Place a little lucky charm in the pie – roughly the size of a £1 coin – between the 2 layers of puff pastry. When ready to serve the pie, the youngest guest goes under the table. He/She will be choosing which piece goes to whom, as s/he cannot see the pie, if the charm shows when the pie is cut, the distribution can still be done fairly. Cut the pie into as many pieces as guests (other wise, there might be no one getting the charm, that would ruin all the fun) and each time you take a piece out, ask the person under the table who it is supposed to go to. Once all the pieces of pie have been distributed, dig in! And if you are lucky enough to find the charm, you are the king/queen of the table. You can then chose your queen/king, and everyone has to do whatever you like!
The Galette always looks quit impressive when you serve it, but it is really very easy to make. I think that’s what I was trying to show with this 4 step photomontage – and this version even contains an extra step!

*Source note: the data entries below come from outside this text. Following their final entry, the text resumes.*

Lemma filter_map_length {A B} (p : B -> bool) (h : A -> B) (l : list A) :
  List.length (filter p (map h l)) = List.length (filter (fun x => p (h x)) l).
Proof.
  induction l as [|x l IH]; [reflexivity|]. cbn [map filter].
  destruct (p (h x)); cbn [List.length]; now rewrite IH.
Qed.

Lemma grid_as_box (f : Z -> Z -> string) (min_gx max_gx min_gy max_gy : Z) :
  List.concat (map (fun gy => map (fun gx => f gx gy) (range_up min_gx max_gx))
              (range_down max_gy min_gy))
  = map (fun g => f (fst g) (snd g)) (box (min_gx, max_gx, min_gy, max_gy)).
Proof.
  unfold box. induction (range_down max_gy min_gy) as [|gy ys IH]; [reflexivity|].
  cbn [map List.concat flat_map]. rewrite IH, map_app, map_map. reflexivity.
Qed.

Lemma NoDup_map_inj {A B} (f : A -> B) (l : list A) :
  (forall x y, f x = f y -> x = y) -> NoDup l -> NoDup (map f l).
Proof.
  intros Hinj. induction 1 as [|x l Hx _ IH]; cbn [map]; constructor; [|exact IH].
  intros Hin. apply in_map_iff in Hin as [y [Hy Hin]].
  apply Hinj in Hy. now subst y.
Qed.

Lemma range_up_NoDup (lo hi : Z) : NoDup (range_up lo hi).
Proof.
  unfold range_up. apply NoDup_map_inj; [intros x y; lia | apply seq_NoDup].
Qed.

Lemma range_down_NoDup (hi lo : Z) : NoDup (range_down hi lo).
Proof.
  unfold range_down. apply NoDup_map_inj; [intros x y; lia | apply seq_NoDup].
Qed.

Lemma In_box (b : Z * Z * Z * Z) (g : Z * Z) :
  In g (box b) <->
  let '(min_gx, max_gx, min_gy, max_gy) := b in
  In (fst g) (range_up min_gx max_gx) /\ In (snd g) (range_down max_gy min_gy).
Proof.
  destruct b as [[[min_gx max_gx] min_gy] max_gy]. unfold box.
  rewrite in_flat_map. split.
  - intros [gy [Hgy Hg]]. apply in_map_iff in Hg as [gx [<- Hgx]]. now split.
  - intros [Hx Hy]. exists (snd g). split; [exact Hy|].
    apply in_map_iff. exists (fst g). split; [now destruct g | exact Hx].
Qed.

Lemma box_NoDup (b : Z * Z * Z * Z) : NoDup (box b).
Proof.
  destruct b as [[[min_gx max_gx] min_gy] max_gy]. unfold box.
  pose proof (range_down_NoDup max_gy min_gy) as Hys.
  induction Hys as [|gy ys Hgy _ IH]; [constructor|].
  cbn [flat_map]. apply NoDup_app.
  - apply NoDup_map_inj; [|apply range_up_NoDup]. now intros x y [= ->].
  - exact IH.
  - intros g Hg Hg'. apply in_map_iff in Hg as [gx [<- _]].
    apply in_flat_map in Hg' as [gy' [Hgy' Hg']].
    apply in_map_iff in Hg' as [gx' [[= _ ->] _]]. contradiction.
Qed.

Lemma add_NoDup (g : Z * Z) (s : DieSet) : NoDup s -> NoDup (add g s).
Proof.
  intros Hs. unfold add. destruct (mem g s) eqn:Hm; [exact Hs|].
  apply NoDup_app; [exact Hs | repeat constructor; intros [] |].
  intros a Ha [<-|[]]. apply mem_In in Ha. congruence.
Qed.

Lemma add_length (g : Z * Z) (s : DieSet) :
  (List.length (add g s) <= S (List.length s))%nat.
Proof.
  unfold add. destruct (mem g s); [lia|]. rewrite length_app. cbn. lia.
Qed.

(** The occupied set holds no index twice, and no more indices than there
    are coordinates. *)
Lemma fold_place_NoDup (half die_x die_y : F) (coords : list (Coord F))
      (s0 s : DieSet) :
  fold_left (place half die_x die_y) coords (Some s0) = Some s ->
  NoDup s0 ->
  NoDup s /\ (List.length s <= List.length s0 + List.length coords)%nat.
Proof.
  revert s0; induction coords as [|c coords IH]; intros s0 Hf Hs0.
  - injection Hf as <-. split; [exact Hs0 | cbn; lia].
  - cbn [fold_left] in Hf.
    destruct (place half die_x die_y (Some s0) c) as [s1|] eqn:Hp;
      [|now rewrite fold_place_none in Hf].
    unfold place in Hp.
    destruct (index_of die_x die_y c) as [[gx gy]|]; [|discriminate].
    destruct (eval_dist die_x die_y gx gy) as [d|]; [|discriminate].
    destruct (fleb d half); injection Hp as <-.
    + destruct (IH _ Hf (add_NoDup _ _ Hs0)) as [Hn Hl]. split; [exact Hn|].
      pose proof (add_length (gx, gy) s0). cbn [List.length]. lia.
    + destruct (IH _ Hf Hs0) as [Hn Hl]. split; [exact Hn|].
      cbn [List.length]. lia.
Qed.

Lemma In_range_up (lo hi gx : Z) : lo <= gx <= hi -> In gx (range_up lo hi).
Proof. intros Hg. eapply nth_error_In. now apply nth_error_range_up_at. Qed.

Lemma In_range_down (hi lo gy : Z) : lo <= gy <= hi -> In gy (range_down hi lo).
Proof. intros Hg. eapply nth_error_In. now apply nth_error_range_down_at. Qed.

(** X14: the die count of the statistics, taken on a grid built by
    [build_grid], is the number of distinct occupied indices (provided their
    distances compare with the radius as numbers do), and that number is at
    most the number of coordinates. *)
Theorem die_count_is_occupied_count
    (coords : list (Coord F)) (diameter die_x die_y : F) (show_edge : bool)
    (grid : Grid)
    (Hbuilt : build_grid coords diameter die_x die_y show_edge = Some grid) :
  exists die_set b,
    layout coords diameter die_x die_y = Some (die_set, b)
    /\ NoDup die_set
    /\ (List.length die_set <= List.length coords)%nat
    /\ ((forall g, In g die_set ->
           comparable (fdiv diameter (of_int 2)) (dist die_x die_y (fst g) (snd g))) ->
        count_dies grid = List.length die_set).
Proof.
  destruct (build_grid_table _ _ _ _ _ _ Hbuilt)
    as [ds [min_gx [max_gx [min_gy [max_gy [Hds [Hb ->]]]]]]].
  unfold layout. cbv zeta. rewrite Hds, Hb.
  exists ds, (min_gx, max_gx, min_gy, max_gy).
  split; [reflexivity|].
  destruct (fold_place_NoDup _ _ _ _ _ _ Hds (NoDup_nil _)) as [Hnd Hlen].
  split; [exact Hnd|]. split; [exact Hlen|].
  intros Hcmp.
  rewrite count_dies_concat.
  rewrite (grid_as_box (fun gx gy => cell ds _ die_x die_y show_edge gx gy)).
  rewrite filter_map_length.
  set (half := fdiv diameter (of_int 2)) in *.
  assert (Hq : forall g,
    String.eqb "?" (cell ds half die_x die_y show_edge (fst g) (snd g)) = mem g ds).
  { intros [gx gy]. cbn [fst snd]. unfold cell, symbol. cbv zeta.
    destruct (mem (gx, gy) ds) eqn:Hm.
    - apply mem_In in Hm.
      pose proof (die_set_within coords half die_x die_y ds Hds _ Hm) as Hd.
      specialize (Hcmp _ Hm). unfold comparable in Hcmp. cbn [fst snd] in Hd, Hcmp.
      now rewrite Hcmp, Hd.
    - destruct (fltb half _); [reflexivity|].
      destruct (show_edge && has_neighbour ds gx gy); reflexivity. }
  rewrite (filter_ext _ _ Hq).
  apply Nat.le_antisymm.
  - apply NoDup_incl_length; [apply NoDup_filter, box_NoDup|].
    intros g Hg. apply filter_In in Hg as [_ Hg]. now apply mem_In.
  - apply NoDup_incl_length; [exact Hnd|].
    intros g Hg. apply filter_In. split; [|now apply mem_In].
    apply In_box.
    destruct (bounds_margin _ _ _ _ _ _ _ _ _ Hb Hg) as [Hx Hy].
    split; [apply In_range_up | apply In_range_down]; lia.
Qed.

End DieCount.

Lemma die_count_is_occupied_count_witness :
  exists die_set b,
    layout one_die (2 # 1) (1 # 1) (1 # 1) = Some (die_set, b)
    /\ count_dies [["."; "."; "."]; ["."; "?"; "."]; ["."; "."; "."]]
       = List.length die_set.
Proof.
  destruct (die_count_is_occupied_count one_die (2 # 1) (1 # 1) (1 # 1) false _
              build_one_die) as [ds [b [Hl [_ [_ Hc]]]]].
  exists ds, b. split; [exact Hl|]. apply Hc. intros g _. reflexivity.
Defined.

The traditional Galette is made with frangipane cream, a mix of custard and almond cream. But I find it a bit heavy, so I like to use only almond cream, and replace the custard with fruit, either apples or pears work really well. Here is how to make my version.
1 pack of Just-roll puff pastry (or you can make it yourself) – 80 g caster sugar – 50 g butter at room temperature – 100 g almond powder – 1 tbsp rum – 3 egg yolks (1 for the eggwash, 2 for the cream) – 2 tbsp milk – 1 pear
1. Preheat he oven to 200 C. Divide your puff pastry dough into 2 dough rolls of similar sizes. Roll down the pastry into 2 circles, one slightly bigger than the other. This step is easier if you have left your dough in the fridge for a few hours. Leave on the side while you make the almond cream.
2. To make the almond cream, mix together energetically the butter, sugar, 2 egg yolks, almond powder and rum. You can use an electric whisk to make it extra creamy. Pour the cream on the largest of the 2 circles. The cream needs to be the consistency of cake batter, so you can pour it onto the first circle of dough, but it stays in place, like on the picture.
3. Slice the pear in 2-3 mm thick slices, and dispose regularly on the almond cream.
4. Close the pie by laying down the smaller circle of dough on top of the cream and pear slices. As the bottom circle is a bit bigger than the top one, you can easily fold the sides on the top dough to seal. Press down with your finger tips to make sure it is hermetically sealed, otherwise the cream will come out. Make a little whole in the middle to let the air escape. And decorate the pie if you wish to.
5. Beat together the remaining egg yolk and milk to make and egg wash. Glaze the pie with eggwash, which will give it a nice golden colour as it bakes.
6. Leave to bake in the oven for 25 to 30 minutes or until golden. Enjoy with your friends and family with a nice cuppa! I find this pie lovely but quite heavy so I would not recommend adding any ice cream or custard, but a fruit salad might be nice.